As Sony strips out more value from the service, it would be perfectly reasonable for a gamer to drop a PS Plus subscription altogether and starting buying multiplatform multiplayer games on Xbox One. After all, they wouldn’t be missing out on the biggest PS4 exclusives by not paying for online. By contrast, Xbox Live Gold is practically a requirement for anyone who owns that system, given the online focus of Xbox One exclusives like State of Decay 2, Sea of Thieves, and the inevitable next Halo and Gears of War games. There’s a clear difference in the value proposition of each service, and one that’s only going to grow if Sony decides to follow through on its current plans.
A reason to hope
Needless to say, pulling older games from the PS Plus Instant Game Collection is definitely one of Sony’s less player-friendly decisions. It reeks of the sort of arrogance that comes from being in first place. We’ve seen this sort of behavior from the company before, too. The PlayStation 3 launch was such an unmitigated disaster, with its high price point and iffy launch lineup, precisely because Sony’s lead during the PS2 era seemed impossible to lose. Given the advantage PS4 has over Xbox One, Sony probably assumes it doesn’t need to convince anyone to subscribe to PlayStation Plus. More gamers are already on the system. If they’re locked in, they’re probably already committed to paying up, no matter how much worse a deal the service becomes.

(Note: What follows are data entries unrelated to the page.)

(** * historee: domain extraction, normalization, validation and batch merge

    A shallow embedding of [src/main.py].  Python [str] values are modelled
    as Rocq strings whose characters are code points 0..255, classified as
    Python classifies them; the TLD check is also given on lists of
    arbitrary code points, with the tables of Unicode, and the two agree
    below 256.  A value that is a [str] or [None] is an [option string];
    sets and [collections.Counter] are stdpp's [gset] and [gmap]; [print]
    is an explicit output list and exceptions are a sum. *)

From Stdlib Require Import Ascii String ZArith Lia Bool.
From stdpp Require Import gmap strings list fin_maps sorting.

Local Open Scope Z_scope.
Local Open Scope nat_scope.

(** ** Python string operations *)

Module PyStr.

Definition code (c : ascii) : N := N_of_ascii c.

Definition between (lo hi : N) (c : ascii) : bool :=
  ((lo <=? code c) && (code c <=? hi))%N.

(** [str.isupper], [str.islower] and [str.isalpha] on one character, for
    the code points below 256. *)
Definition char_isupper (c : ascii) : bool :=
  between 65 90 c || between 192 214 c || between 216 222 c.

Definition char_islower (c : ascii) : bool :=
  between 97 122 c || between 170 170 c || between 181 181 c
  || between 186 186 c || between 223 246 c || between 248 255 c.

(** No code point below 256 is a titlecase letter. *)
Definition char_istitle (c : ascii) : bool := false.

Definition char_isalpha (c : ascii) : bool :=
  between 65 90 c || between 97 122 c || between 170 170 c
  || between 181 181 c || between 186 186 c || between 192 214 c
  || between 216 246 c || between 248 255 c.

Definition char_isspace (c : ascii) : bool :=
  between 9 13 c || between 28 32 c || between 133 133 c
  || between 160 160 c.

(** [not s] for a string: the empty string is falsy. *)
Definition falsy (s : string) : bool :=
  match s with EmptyString => true | String _ _ => false end.

Fixpoint all (p : ascii -> bool) (s : string) : bool :=
  match s with
  | EmptyString => true
  | String c s' => p c && all p s'
  end.

Fixpoint any (p : ascii -> bool) (s : string) : bool :=
  match s with
  | EmptyString => false
  | String c s' => p c || any p s'
  end.

(** [s.isalpha()]: at least one character and all of them alphabetic. *)
Definition isalpha (s : string) : bool := negb (falsy s) && all char_isalpha s.

(** [s.islower()]: the loop of CPython's [unicode_islower]; an uppercase or
    titlecase character answers [False] at once, [cased] records that a
    lowercase character was seen. *)
Fixpoint islower_loop (cased : bool) (s : string) : bool :=
  match s with
  | EmptyString => cased
  | String c s' =>
      if char_isupper c || char_istitle c then false
      else islower_loop (cased || char_islower c) s'
  end.

Definition islower (s : string) : bool := islower_loop false s.

(** [c in s] for a one-character [c]. *)
Definition contains (c : ascii) (s : string) : bool := any (Ascii.eqb c) s.

(** [s.count(c)] for a one-character [c]. *)
Fixpoint count (c : ascii) (s : string) : nat :=
  match s with
  | EmptyString => 0
  | String a s' => (if Ascii.eqb a c then 1 else 0) + count c s'
  end.

(** [s.rfind(c)]: the highest index of [c], or [-1]. *)
Fixpoint rfind_from (c : ascii) (s : string) (i : Z) (found : Z) : Z :=
  match s with
  | EmptyString => found
  | String a s' => rfind_from c s' (i + 1)%Z (if Ascii.eqb a c then i else found)
  end.

Definition rfind (c : ascii) (s : string) : Z := rfind_from c s 0%Z (-1)%Z.

Fixpoint drop (n : nat) (s : string) : string :=
  match n, s with
  | O, _ => s
  | S n', EmptyString => EmptyString
  | S n', String _ s' => drop n' s'
  end.

Fixpoint take (n : nat) (s : string) : string :=
  match n, s with
  | O, _ => EmptyString
  | S n', EmptyString => EmptyString
  | S n', String a s' => String a (take n' s')
  end.

(** The start of a slice [x[i:]] of a sequence of length [len]: a negative
    index counts from the end, and the result is clipped to the sequence. *)
Definition slice_start (len : nat) (i : Z) : nat :=
  Z.to_nat (if (i <? 0)%Z then Z.max 0 (i + Z.of_nat len) else i).

(** [s[i:]]. *)
Definition slice_from (s : string) (i : Z) : string :=
  drop (slice_start (String.length s) i) s.

(** [s.split(c)] for a one-character separator: never empty. *)
Fixpoint split (sep : ascii) (s : string) : list string :=
  match s with
  | EmptyString => [EmptyString]
  | String a s' =>
      if Ascii.eqb a sep then EmptyString :: split sep s'
      else match split sep s' with
           | [] => [String a EmptyString]
           | part :: parts => String a part :: parts
           end
  end.

(** [sep.join(parts)]. *)
Fixpoint join (sep : string) (parts : list string) : string :=
  match parts with
  | [] => EmptyString
  | [p] => p
  | p :: rest => p +:+ sep +:+ join sep rest
  end.

Fixpoint lstrip (s : string) : string :=
  match s with
  | EmptyString => EmptyString
  | String a s' => if char_isspace a then lstrip s' else s
  end.

Fixpoint rstrip (s : string) : string :=
  match s with
  | EmptyString => EmptyString
  | String a s' =>
      let r := rstrip s' in
      if falsy r && char_isspace a then EmptyString else String a r
  end.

Fortunately, a year is a long time for Sony to reconsider. It could announce of a price reduction for PlayStation Plus down the line, or reconsider its decision to pull other platforms from the Instant Game Collection lineups. If the pressure is great enough, it may even consider a more radical change, like making PS3 games you already own digitally free to play through PlayStation Now. If we’ve learned anything in the six months, it’s that companies cannot take their fans for granted, and that a loud enough uproar from the community is an effective way to effect change.
In other words, if PlayStation gamers don’t want to end up paying the same for less, they should make their voices heard—early and often.